Bei Jagd auf Fußgänger ist die Fahrerlaubnis weg


Kraftfahrzeugführer offenbaren charakterliche Mängel, wenn sie Jagd auf Fußgänger machen. Ein solches Verhalten rechtfertigt nach Ansicht des Verwaltungsgerichts (VG) Berlin daher regelmäßig den Entzug der Fahrerlaubnis (Az.: VG 11 A 1198.03).

Der Kläger war bereits mehrfach verkehrsrechtlich auffällig geworden und wegen Nötigung zu einer Geldstrafe verurteilt worden, weil er mit seinem Fahrzeug auf andere Personen zugefahren war. Erneut auffällig wurde er, als zwei Fußgänger an einer Ampel bei für sie grünem Ampellicht die Straße überquerten. Der Kläger, der dort abbiegen wollte, versuchte zunächst, die Fußgänger mit seinem Kraftfahrzeug „aus dem Weg zu scheuchen“. Danach stellt er seinen Pkw ab und folgte den beiden Fußgängern in ein Geschäft. Dort versetzte er dem einen Fußgänger einen Faustschlag auf den Hinterkopf, dem anderen brach er durch Schläge die Nase. Während er auf die Fußgänger einschlug, schrie er: „Ihr hattet rot, Ihr hattet rot!“.

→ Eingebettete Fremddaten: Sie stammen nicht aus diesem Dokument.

(** X13.  A node that [newNode] returns for an ABP configuration which
    [Validate] accepted has a 4-byte address and a 16-byte application
    session key, carries the resource's name and the configured, non-empty
    decoder path, and has no network session key set. *)
Theorem newNode_abp_key_lengths (NewConfigValidationError : string -> error -> error)
    (deps : nodecfg.Dependencies) (conf : nodecfg.ResourceConfig) (cfg : nodecfg.Config)
    (path : string) (t : list nodecfg.ctorEvent) (n : Node) (err : option error) :
  nodecfg.NativeConfig conf = inl cfg ->
  nodecfg.JoinType cfg = "ABP" ->
  snd (nodecfg.Validate NewConfigValidationError cfg path) = None ->
  nodecfg.newNode deps conf = (t, (Some n, err)) ->
  List.length (Addr n) = 4%nat /\
  List.length (AppSKey n) = 16%nat /\
  Name n = nodecfg.ResourceName conf /\
  DecoderPath n = nodecfg.DecoderPath cfg /\
  DecoderPath n <> "" /\
  nwkSKey n = [].
Proof.
  intros Hcfg Hj Hval Hnew.
  destruct (newNode_returns deps conf t n err Hnew) as (cfg' & gw & Hc & _ & Hk & _).
  rewrite Hcfg in Hc. injection Hc as Hc. subst cfg'.
  destruct (Validate_sound _ _ _ Hval) as (Hd & [(_ & Hs & _ & Ha) | ([Ho | Ho] & _)]);
    [| rewrite Hj in Ho; discriminate Ho | rewrite Hj in Ho; discriminate Ho].
  pose proof Hk as Hk'.
  unfold nodecfg.decodeKeys in Hk'. rewrite Hj in Hk'.
  cbn [String.eqb Ascii.eqb Bool.eqb orb] in Hk'.
  destruct (decodeKeys_abp cfg _ n Hj Hk) as (Haddr & Hkey & Hname & Hpath).
  apply DecodeString_length in Haddr, Hkey.
  destruct (hex.DecodeString (nodecfg.DevAddr cfg)) as [a [e |]]; [discriminate Hk' |].
  destruct (hex.DecodeString (nodecfg.AppSKey cfg)) as [k [e |]]; [discriminate Hk' |].
  injection Hk' as Hn.
  split; [lia |]. split; [lia |]. split; [exact Hname |]. split; [exact Hpath |].
  split; [rewrite Hpath; exact Hd |]. subst n. reflexivity.
Qed.

Lemma newNode_abp_key_lengths_witness :
  List.length (Addr (Sample.sampleDevice "ok.js")) = 4%nat /\
  List.length (AppSKey (Sample.sampleDevice "ok.js")) = 16%nat /\
  Name (Sample.sampleDevice "ok.js") = "sensor-1" /\
  DecoderPath (Sample.sampleDevice "ok.js") = "ok.js" /\
  DecoderPath (Sample.sampleDevice "ok.js") <> "" /\
  nwkSKey (Sample.sampleDevice "ok.js") = [].
Proof.
  apply (newNode_abp_key_lengths SampleNode.validationError SampleNode.deps
           (SampleNode.resourceConfig SampleNode.abpConfig) SampleNode.abpConfig "node"
           [nodecfg.EvPrintln "doing do command";
            nodecfg.EvDoCommand [("register_device", Sample.sampleDevice "ok.js")]]
           (Sample.sampleDevice "ok.js") None).
  - reflexivity.
  - reflexivity.
  - vm_compute. reflexivity.
  - vm_compute. reflexivity.
Defined.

Das VG bestätigte jetzt die Entscheidung der Straßenverkehrsbehörde, die dem Kläger aufgegeben hatte an einem straßenverkehrsrechtlichen Aufbauseminar teilzunehmen. Der Richter wies zugleich darauf hin, dass dem Kläger zwingend die Fahrerlaubnis zu entziehen sei, da er zum Führen von Kraftfahrzeugen absolut ungeeignet sei. Der Kläger stelle ein abschreckendes „Musterbeispiel“ eines Kraftfahrzeugführers dar, der rücksichtslos und aggressiv mit anderen Verkehrsteilnehmern umgehe und offenbar beim Führen eines Kraftfahrzeuges „animalische (Jagd-) Instinkte, ungezügelte Egoismen und Aggressionen“ auslebe. Dichte und Hektik des heutigen Straßenverkehrs stellten erhebliche Anforderungen an den einzelnen Kraftfahrzeugführer. Von diesen Anforderungen sei der Kläger so weit entfernt, dass erst nach einer langfristigen Therapie eine Prüfung sinnvoll sein werde, ob er in Zukunft einmal wieder als charakterlich geeignet angesehen werden könne.